正嫌坐在车内不够敞快,欣赏美景不够方便的卢萦马上说道:“阿疆,我下马车走走。”
“恩。”
一得到他的允许,卢萦马上下了马车。
他一袭白袍,又是那般品貌,这一下车,便引得无数目光向她投来。
卢萦已经习惯了这些目光,还有不动声色间打量四周的景色,欣赏这长安城的雄阔。
真是雄阔。
秦也罢汉也罢,都是气概万千的时代,它们如一个民族的青少年时期,有着从骨子里发出的神采飞扬,热血沸腾,所以在那两个时代都占在举足轻重的长安城,无论哪一个角落里,都用浓笔重彩记下了这个最雄伟的城池的雄浑豪阔。比起它,洛阳都显出了几分浮华底的虚弱。

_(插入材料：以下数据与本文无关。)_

(* ===== verification/ChainFollow.v ===== *)
(** * Following lightwalletd in the legacy demonstrations

    Models [demos/legacy-spendability/shared/chain-ingest/src/chain_tracker.rs], the
    compact-block parsers [witness/commitment-ingest/src/parser.rs] and
    [nullifier/nf-ingest/src/parser.rs], and the [sync] and [follow] loops of the two
    [ingest.rs].  A compact block is the record of what the code reads of it;
    lightwalletd is the class [Lwd] with a threaded state, so its best chain may
    change between any two calls.  What a loop sends on its channel is a list of
    events; [follow] is one iteration of its loop.  The lemmas: the tracker's
    window is a linked chain as long as blocks arrive in order, and both [sync]
    functions report every block of the range once and in order. *)

From Stdlib Require Import ZArith Lia.
From stdpp Require Import base numbers list strings.
From S2P Require Import Prelude CommitmentTree.

Open Scope Z_scope.

(** ** The chain tracker *)

Inductive ChainAction :=
| Extend
| Reorg (rollback_to : Z).

(** [chain] from front to back. *)
Record ChainTracker := { tk_chain : list (Z * Hash); tk_max_depth : Z }.

Definition ChainTracker_new (max_depth : Z) : ChainTracker := {| tk_chain := []; tk_max_depth := max_depth |}.
Definition ChainTracker_with_tip (height : Z) (hash : Hash) (max_depth : Z) : ChainTracker :=
  {| tk_chain := [(height, hash)]; tk_max_depth := max_depth |}.
Definition ChainTracker_tip (t : ChainTracker) : option (Z * Hash) := last (tk_chain t).
(** The start of [run], with the snapshot that loaded, if one did. *)
Definition bootstrap (snapshot : option CommitmentTreeDb) (network : option ZcashNetwork)
    (tip_height window_shard_limit : Z) (n : M) : result ServerError CommitmentTreeDb * M :=
  let prepared :=
    match snapshot with
    | Some t =>
        let resume := default 0 ((fun h => wrap64 (h + 1)) <$> latest_height t) in
        (Ok (t, resume, known_tree_size t), n)
    | None =>
        prepare_tree network tip_height (effective_window_shard_limit window_shard_limit) n
    end in
  match prepared with
  | (Err e, n) => (Err e, n)
  | (Ok (tree, forward_start, initial_tree_size), n) =>
      if forward_start <=? tip_height then sync_range forward_start tip_height tree initial_tree_size n
      else (Ok tree, n)
  end.

(** ** Follow mode *)

(** What [run] keeps while it follows. *)
Record ServerState := { sv_tree : CommitmentTreeDb; sv_app : AppState }.

(** The rebuild and the store of the live state; [None] is a panic of the tree. *)
Definition publish_pir (tree : CommitmentTreeDb) (app : AppState) :
    option (result ServerError ServerState) :=
  let anchor_height := default 0 (latest_height tree) in
  '(pir_state, tree) ← rebuild_pir tree (as_scenario app) anchor_height;
  Some match pir_state with
  | Err e => Err (SE_PirSetup e)
  | Ok pir_state =>
      Ok {| sv_tree := tree;
            sv_app := {| as_live_pir := Some pir_state; as_phase := as_phase app;
                         as_scenario := as_scenario app |} |}
  end.

(** The start of serving. *)
Definition start_serving (tree : CommitmentTreeDb) (app : AppState) :
    option (result ServerError ServerState) :=
  s ← publish_pir tree app;
  Some (let? s := s in
    Ok {| sv_tree := sv_tree s;
          sv_app := {| as_live_pir := as_live_pir (sv_app s); as_phase := ServerServing;
                       as_scenario := as_scenario (sv_app s) |} |}).

Definition follow_from (tree : CommitmentTreeDb) : FollowState :=
  follow_start (default 0 (latest_height tree)) (default (replicate 32 0) (latest_block_hash tree))
    (known_tree_size tree).

(** One event of the follow channel. *)
Definition follow_event (s : ServerState) (event : WitnessChainEvent) :
    option (result ServerError ServerState) :=
  match
    match event with
    | W_NewBlock height hash commitments prior_tree_size =>
        append_checked "follow mode" (sv_tree s) height hash commitments prior_tree_size
    | W_Reorg height => Ok (rollback_to (sv_tree s) height)
    end
  with
  | Err e => Some (Err e)
  | Ok tree => publish_pir tree (sv_app s)
  end.

Fixpoint follow_events (s : ServerState) (events : list WitnessChainEvent) :
    option (result ServerError ServerState) :=
  match events with
  | [] => Some (Ok s)
  | event :: events =>
      r ← follow_event s event;
      match r with
      | Err e => Some (Err e)
      | Ok s => follow_events s events
      end
  end.

End server.

(** ** Synchronization is exact *)

Section sync_proof.
Context `{MerkleHashLaws} {M : Type} `{Lwd M}.

(** The node's chain: blocks from height [first], with the leaves [xs] of each. *)
Record chain_of (n : M) (first : Z) (blocks : list CompactBlock) (xs : list (list mho)) : Prop := {
  ch_serves : serves_blocks n first blocks;
  ch_first : 0 <= first;
  ch_last : first + zlen blocks < u64_bound - SYNC_BATCH_SIZE;
  ch_length : length xs = length blocks;
  ch_leaves i b x : blocks !! i = Some b -> xs !! i = Some x -> extract_commitments b = mho_to_bytes <$> x;
  ch_sizes i b : blocks !! i = Some b -> kb_tree_size b = Some (zlen (concat (take (S i) xs)));
  ch_bound : zlen (concat xs) < 2 ^ TREE_DEPTH }.

(** The blocks as the tree records them. *)
Definition tree_blocks (blocks : list CompactBlock) (xs : list (list mho)) : list TreeBlock :=
  zip_with (fun b x => {| tb_height := kb_height b; tb_hash := to_hash_array (kb_hash b);
    tb_commitments := x |}) blocks xs.
(** The loop: on success the slots were free and now hold the entries, in order;
    nothing but buckets and count changes. *)
Lemma insert_nullifiers_exact sh B nfs : 0 <= sh < 2 ^ 32 -> forall db F pending slots r db',
  holds (ht_buckets db) F -> partition F B pending -> NoDup (fst <$> pending) ->
  (forall h x s, B !! h = Some x -> s ∈ fst <$> xb_fills x -> s ∉ fst <$> pending) ->
  Forall valid_nullifier nfs -> slots = fst <$> pending ->
  0 <= ht_num_entries db -> ht_num_entries db + zlen nfs < u64_bound ->
  insert_nullifiers db sh nfs slots = (Ok r, db') ->
  exists fills F', r = fst <$> pending ++ fills /\ snd <$> fills = entry_of sh <$> nfs /\
    holds (ht_buckets db') F' /\ partition F' B (pending ++ fills) /\ NoDup (fst <$> pending ++ fills) /\
    (forall h x s, B !! h = Some x -> s ∈ fst <$> xb_fills x -> s ∉ fst <$> pending ++ fills) /\
    ht_num_entries db' = ht_num_entries db + zlen nfs /\
    ht_block_index db' = ht_block_index db /\ ht_block_hash_to_height db' = ht_block_hash_to_height db.
Proof.
  intros Hsh. induction nfs as [|nwm nfs IH]; intros db F pending slots r db' Hh Hp Hnd Hdis Hv -> Hn Hb; cbn [insert_nullifiers].
  - intros [= <- <-]. exists [], F. rewrite app_nil_r. split_and!; try done. by rewrite Z.add_0_r.
  - set (nf := nm_nullifier nwm). apply Forall_cons in Hv as [Hvn Hv]. autorewrite with zlen in Hb.
    pose proof (zlen_nonneg nfs). pose proof (hash_to_bucket_range nf) as Hr.
    destruct (lookup_lt_is_Some_2 (ht_buckets db) (Z.to_nat (hash_to_bucket nf))) as [b Hbk].
    { pose proof (ho_len _ _ Hh). unfold zlen in *. lia. }
    rewrite Hbk. cbn [default from_option id]. destruct (find_free_slot b) as [slot|] eqn:Hf; [|done].
    destruct (free_slot _ _ _ _ _ Hh Hbk Hf) as [Hin Hfree].
    set (s := (hash_to_bucket nf, slot)) in *. set (e := entry_of sh nwm).
    change {| ne_nullifier := nf; ne_spend_height := sh; ne_first_output_position := nm_first_output_position nwm;
      ne_action_count := nm_action_count nwm |} with e.
    rewrite (put_is_write _ _ _ _ _ Hbk). intros Hrun. fold s in Hrun.
    assert (Hnew : s ∉ fst <$> pending).
    { intros Hs. apply list_elem_of_fmap in Hs as ([s' e'] & Hse & Hpe). cbn in Hse. subst s'.
      assert (F !! s = Some e') by (apply Hp; by left). congruence. }
    assert (HnewB : forall h x, B !! h = Some x -> s ∉ fst <$> xb_fills x).
    { intros h x Hx Hs. apply list_elem_of_fmap in Hs as ([s' e'] & Hse & Hpe). cbn in Hse. subst s'.
      assert (F !! s = Some e') by (apply Hp; right; by exists h, x). congruence. }
    eapply (IH _ (<[s := e]> F) (pending ++ [(s, e)])) in Hrun as (fills & F' & -> & Hent & Hh' & Hp' & Hnd' & Hdis' & Hn' & Hi' & Hm').
    + exists ((s, e) :: fills), F'. rewrite <- app_assoc in *. cbn [app] in *. split_and!; try done.
      * rewrite !fmap_cons. by rewrite Hent.
      * rewrite Hn'. cbn [with_buckets ht_num_entries]. rewrite wrap64_small by (unfold u64_bound in *; lia).
        autorewrite with zlen. lia.
    + cbn [with_buckets ht_buckets]. apply holds_put; [done|done|by apply entry_of_nonempty|done|by apply entry_of_wf].
    + intros t e'. rewrite lookup_insert_Some, elem_of_app, list_elem_of_singleton.
      rewrite (Hp t e'). split.
      * intros [[<- <-]|[Hne [Ht|Ht]]]; [left; by right|left; by left|by right].
      * intros [[Ht|Ht]|(h & x & Hx & Ht)].
        -- right. split; [|by left]. intros <-. apply Hnew, list_elem_of_fmap. by exists (s, e').
        -- injection Ht as -> ->. by left.
        -- right. split; [|right; by exists h, x]. intros <-. apply (HnewB _ _ Hx), list_elem_of_fmap. by exists (s, e').
    + rewrite fmap_app. cbn [fmap list_fmap fst]. apply NoDup_app. split_and!; [done| |apply NoDup_singleton].
      intros t Ht ->%list_elem_of_singleton. done.
    + intros h x t Hx Ht. rewrite fmap_app, not_elem_of_app. split; [by eapply Hdis|].
      intros ->%list_elem_of_singleton. by apply (HnewB _ _ Hx).
    + done.
    + by rewrite fmap_app.
    + cbn [with_buckets ht_num_entries]. rewrite wrap64_small by (unfold u64_bound in *; lia). lia.
    + cbn [with_buckets ht_num_entries]. rewrite wrap64_small by (unfold u64_bound in *; lia). lia.
Qed.
(** [Instant::duration_since] saturates at zero; [Duration] is in nanoseconds. *)
Definition duration_since (now earlier : Z) : Z := Z.max 0 (now - earlier).
Definition as_secs (d : Z) : Z := d / 1000000000.
Definition as_secs_f64 (d : Z) : f64 :=
  fadd (f64_of_Z (as_secs d)) (fdiv (f64_of_Z (d mod 1000000000)) (f64_of_Z 1000000000)).

Fixpoint position {A} (p : A -> bool) (l : list A) : option nat :=
  match l with
  | [] => None
  | x :: l => if p x then Some 0%nat else S <$> position p l
  end.

(** The first snapshot of the window, and the seconds it spans. *)
Definition oldest_in_window (snapshots : list MetricsSnapshot) (newest : MetricsSnapshot) : nat :=
  default (length snapshots - 1)%nat
    (position (fun s => as_secs (duration_since (ms_at newest) (ms_at s)) <=? 300) snapshots).
Definition window_elapsed (snapshots : list MetricsSnapshot) (newest : MetricsSnapshot) : f64 :=
  let oldest := default newest (snapshots !! oldest_in_window snapshots newest) in
  fmax (as_secs_f64 (duration_since (ms_at newest) (ms_at oldest))) (f64_of_Z 1).
(* ===== verification/SnapshotDir.v ===== *)
(** * The files of a snapshot

    Models what [save_snapshot] and [load_snapshot] do with files in
    [demos/legacy-spendability/witness/witness-server/src/snapshot_io.rs] and in
    [nullifier/spend-server/src/snapshot_io.rs], which are the same code over two
    databases: create a temporary file, write it, sync it, rename it over the final
    one.  The directory itself is never synced, so after a crash an earlier entry of
    the final name may come back; bytes written since the last sync of a file may be
    lost or garbled.  The lemma: whatever happens during a save, the final file is
    afterwards one of the complete files it was before, or the complete new one. *)

From Stdlib Require Import ZArith Lia.
From stdpp Require Import base numbers list strings.
From S2P Require Import Prelude.

Open Scope Z_scope.

Record SnapshotFile := { sf_bytes : list Z; sf_synced : bool }.

(** The two entries, and the earlier files of the final name that a crash may bring
    back because a rename is not yet durable. *)
Record SnapshotDir := {
  sd_final : option SnapshotFile;
  sd_tmp : option SnapshotFile;
  sd_replaced : list (option SnapshotFile) }.

Definition SnapshotDir_empty : SnapshotDir := {| sd_final := None; sd_tmp := None; sd_replaced := [] |}.

Inductive save_op :=
| CreateTmp
| WriteAll (data : list Z)
| SyncAll
| RenameTmp.

Definition run_save_op (d : SnapshotDir) (op : save_op) : SnapshotDir :=
  let with_tmp tmp := {| sd_final := sd_final d; sd_tmp := tmp; sd_replaced := sd_replaced d |} in
  match op with
  | CreateTmp => with_tmp (Some {| sf_bytes := []; sf_synced := false |})
  | WriteAll data =>
      with_tmp ((fun f => {| sf_bytes := sf_bytes f ++ data; sf_synced := false |}) <$> sd_tmp d)
  | SyncAll => with_tmp ((fun f => {| sf_bytes := sf_bytes f; sf_synced := true |}) <$> sd_tmp d)
  | RenameTmp =>
      match sd_tmp d with
      | None => d
      | Some f => {| sd_final := Some f; sd_tmp := None; sd_replaced := sd_final d :: sd_replaced d |}
      end
  end.

(** [save_snapshot]: temporary file, sync, rename. *)
Definition save_ops (data : list Z) : list save_op := [CreateTmp; WriteAll data; SyncAll; RenameTmp].
Definition save_file (d : SnapshotDir) (data : list Z) : SnapshotDir := foldl run_save_op d (save_ops data).

(** [tokio::fs::read] of the final file. *)
Definition read_final (d : SnapshotDir) : result string (list Z) :=
  ok_or (sf_bytes <$> sd_final d) "No such file or directory"%string.

(** ** Errors and crashes *)

(** The files the final name may stand for after a crash. *)
Definition versions (d : SnapshotDir) : list (option SnapshotFile) := sd_final d :: sd_replaced d.

(** A synced file comes back as it was, an unsynced one as anything. *)
Definition survives (f f' : option SnapshotFile) : Prop :=
  match f with
  | None => f' = None
  | Some f => sf_synced f = true -> f' = Some f
  end.

Definition comes_back (d d' : SnapshotDir) : Prop := Exists (fun f => survives f (sd_final d')) (versions d).

(** A save interrupted by an error or a crash after [n] whole operations; a write
    may have been cut anywhere. *)
Inductive interrupted (d : SnapshotDir) (data : list Z) : SnapshotDir -> Prop :=
| interrupted_between n d' :
    comes_back (foldl run_save_op d (take n (save_ops data))) d' -> interrupted d data d'
| interrupted_write k d' :
    comes_back (foldl run_save_op d [CreateTmp; WriteAll (take k data)]) d' -> interrupted d data d'.

(** Every version of the final file is synced. *)
Definition settled (d : SnapshotDir) : Prop :=
  Forall (fun f => forall file, f = Some file -> sf_synced file = true) (versions d).

Lemma settled_empty : settled SnapshotDir_empty.
Proof. repeat constructor. by intros ? [=]. Qed.

Lemma settled_comes_back d d' : settled d -> comes_back d d' -> sd_final d' ∈ versions d.
Proof.
  unfold settled, comes_back. rewrite Forall_forall, Exists_exists. intros Hs (f & Hf & Hv).
  destruct f as [file|]; cbn [survives] in Hv; [rewrite Hv by by eapply Hs|rewrite Hv]; done.
Qed.

Lemma read_saved d data : read_final (save_file d data) = Ok data.
Proof. done. Qed.

Lemma settled_save d data : settled d -> settled (save_file d data).
Proof. intros Hs. unfold settled, versions. constructor; [by intros f [= <-]|exact Hs]. Qed.

(** An interrupted save leaves a complete file: one there was, or the new one. *)
Lemma interrupted_final d data d' :
  settled d -> interrupted d data d' ->
  sd_final d' ∈ versions d \/ sd_final d' = Some {| sf_bytes := data; sf_synced := true |}.
Proof.
  intros Hs [n d1 Hc|k d1 Hc]; [|left; exact (settled_comes_back d d1 Hs Hc)].
  assert (Hn : (n <= 3)%nat \/ (4 <= n)%nat) by lia. destruct Hn as [Hn|Hn].
  - left. apply (settled_comes_back d d1 Hs). by destruct n as [|[|[|[|n]]]]; try lia.
  - rewrite take_ge in Hc by exact Hn. fold (save_file d data) in Hc.
    apply settled_comes_back in Hc; [|by apply settled_save].
    apply elem_of_cons in Hc as [->|Hc]; [by right|by left].
Qed.

(** What is read after an interrupted save. *)
Lemma interrupted_read d data d' :
  settled d -> interrupted d data d' ->
  read_final d' = Ok data \/
  exists f, f ∈ versions d /\ read_final d' = ok_or (sf_bytes <$> f) "No such file or directory"%string.
Proof.
  intros Hs [Hv|Hv]%interrupted_final; [right; by eexists|left; unfold read_final; by rewrite Hv|done].
Qed.
(* ===== verification/TreeSnapshot.v ===== *)
(** * Snapshots of the commitment tree

    Models [demos/legacy-spendability/witness/commitment-tree-db/src/snapshot.rs]
    ([to_snapshot], [from_snapshot] with its magics and truncation errors) and
    [witness/witness-server/src/snapshot_io.rs] ([save_snapshot], [load_snapshot], on
    the files of [SnapshotDir]).  [xxh64] belongs to the [xxhash_rust] crate and is the class
    [XxHash64].  A snapshot is read with a cursor; arithmetic wraps, and where the
    code would index out of range or ask for more than [isize::MAX] bytes it
    panics, which is an error value of its own here.  The theorems: a snapshot of
    a tree restores that tree, caches included; and a crash or error at any point
    of saving leaves a file that loads as a tree saved before or the new one. *)

From Stdlib Require Import ZArith Lia.
From stdpp Require Import base numbers list strings.
From S2P Require Import Prelude Cursor CommitmentTree SnapshotDir.

Class XxHash64 := xxh64 : list Z -> Z.
Class XxHash64Laws `{XxHash64} := xxh64_u64 data : u64 (xxh64 data).

Definition SNAPSHOT_MAGIC_V1 : Z := 0x434D545245450001.
Definition SNAPSHOT_MAGIC_V2 : Z := 0x434D545245450002.
Definition SNAPSHOT_MAGIC_V3 : Z := 0x434D545245450003.
Definition SNAPSHOT_MAGIC_V4 : Z := 0x434D545245450004.
Definition BLOCK_RECORD_SIZE : Z := 8 + 32 + 4.

(** [TreeError] of the crate, and a panic. *)
Inductive TreeError :=
| ShardOutOfRange (shard_idx populated : Z)
| SnapshotCorrupted (reason : string)
| Panicked.

Section snapshot.
Context `{MerkleHash} `{XxHash64}.

(** ** Writing *)

Definition block_record_bytes (b : BlockRecord) : list Z :=
  le_bytes 8 (br_height b) ++ br_hash b ++ le_bytes 4 (br_num_commitments b).

(** [iter().enumerate().filter_map(..)] over the cache. *)
Fixpoint cached_from (i : Z) (cache : list (option Hash)) : list (Z * Hash) :=
  match cache with
  | [] => []
  | Some root :: cache => (wrap32 i, root) :: cached_from (i + 1) cache
  | None :: cache => cached_from (i + 1) cache
  end.
Definition cached_entries (t : CommitmentTreeDb) : list (Z * Hash) := cached_from 0 (ct_ss_root_cache t).
Definition cached_entry_bytes (e : Z * Hash) : list Z := le_bytes 4 (fst e) ++ snd e.

Definition snapshot_payload (t : CommitmentTreeDb) : list Z :=
  le_bytes 8 SNAPSHOT_MAGIC_V4 ++ le_bytes 8 (tree_size t) ++ le_bytes 8 (zlen (ct_blocks t)) ++
  le_bytes 8 (default 0 (latest_height t)) ++ default (replicate 32 0) (latest_block_hash t) ++
  le_bytes 8 (ct_leaf_offset t) ++ le_bytes 8 (zlen (ct_prefetched_shard_roots t)) ++
  concat (ct_prefetched_shard_roots t) ++ concat (block_record_bytes <$> ct_blocks t) ++
  concat (ct_leaves t) ++ le_bytes 8 (zlen (cached_entries t)) ++
  concat (cached_entry_bytes <$> cached_entries t).

Definition to_snapshot (t : CommitmentTreeDb) : list Z :=
  let buf := snapshot_payload t in buf ++ le_bytes 8 (xxh64 buf).

(** ** Reading *)

Definition read_u64 : parser TreeError Z :=
  cursor_le (SnapshotCorrupted "unexpected EOF reading u64") (SnapshotCorrupted "unexpected EOF reading u64") 8.
Definition read_hash (e : TreeError) : parser TreeError Hash := cursor_take e e 32.
(** An unchecked slice of the payload. *)
Definition index_le (n : nat) : parser TreeError Z := cursor_le Panicked Panicked n.

(** [Vec::with_capacity]: more than [isize::MAX] bytes panics. *)
Definition reserve (count size : Z) : parser TreeError unit :=
  if 2 ^ 63 - 1 <? count * size then pfail Panicked else pret tt.

Definition read_block_record : parser TreeError BlockRecord :=
  let! height := index_le 8 in
  let! hash := read_hash Panicked in
  let! num_commitments := index_le 4 in
  pret {| br_height := height; br_hash := hash; br_num_commitments := num_commitments |}.

(** [count * size] bytes from here, the sum wrapping, must be there. *)
Definition check_end (count size : Z) (e : TreeError) : parser TreeError unit := fun c =>
  if zlen (cur_bytes c) <? wrap64 (cur_offset c + wrap64 (count * size)) then Err e else Ok (tt, c).

Definition read_block_records (count : Z) : parser TreeError (list BlockRecord * Z) :=
  let! _ := check_end count BLOCK_RECORD_SIZE (SnapshotCorrupted "block records truncated") in
  let! _ := reserve count 48 in
  let! blocks := prepeat (Z.to_nat count) read_block_record in
  pret (blocks, foldl (fun total b => wrap64 (total + br_num_commitments b)) 0 blocks).

Definition read_leaves (count : Z) : parser TreeError (list Hash) :=
  let! _ := check_end count 32 (SnapshotCorrupted "leaf data truncated") in
  let! _ := reserve count 32 in
  prepeat (Z.to_nat count) (read_hash Panicked).

Definition read_cached_entry : parser TreeError (Z * Hash) :=
  let! entry := cursor_take (SnapshotCorrupted "cache entry truncated")
                  (SnapshotCorrupted "cache entry truncated") 36 in
  pret (le_val (take 4 entry), drop 4 entry).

卢萦看着看着,已走到了马车前面。就在她四下张望时,突然的,从一侧挤来一个具有明显北地特征的美*女。这美人显然也是个富贵人家的女儿,她直直地走到卢萦面前后,朝她福了福,好奇地问道:“郎君可是江南子?”
白衣胜雪的卢萦勾唇一笑,点头道:“小姑真个聪明。”
被她这双黑宝石般的眸子一照,那美女脸颊微红,她落落大方地笑道:“我们没有去过南方,常自听人说,南方的人,有着水做的肌肤玉做的骨头,我们一直是不信,直到今日见了阿郎,才知这些传言是真的……”
卢萦叹了一口气,无力地以袖掩脸,呻吟道:“小姑,难道从来没有人告诉你,赞美一个丈夫,只能用雄伟俊挺,而不能来一段水啊玉啊的辞眼来形容?”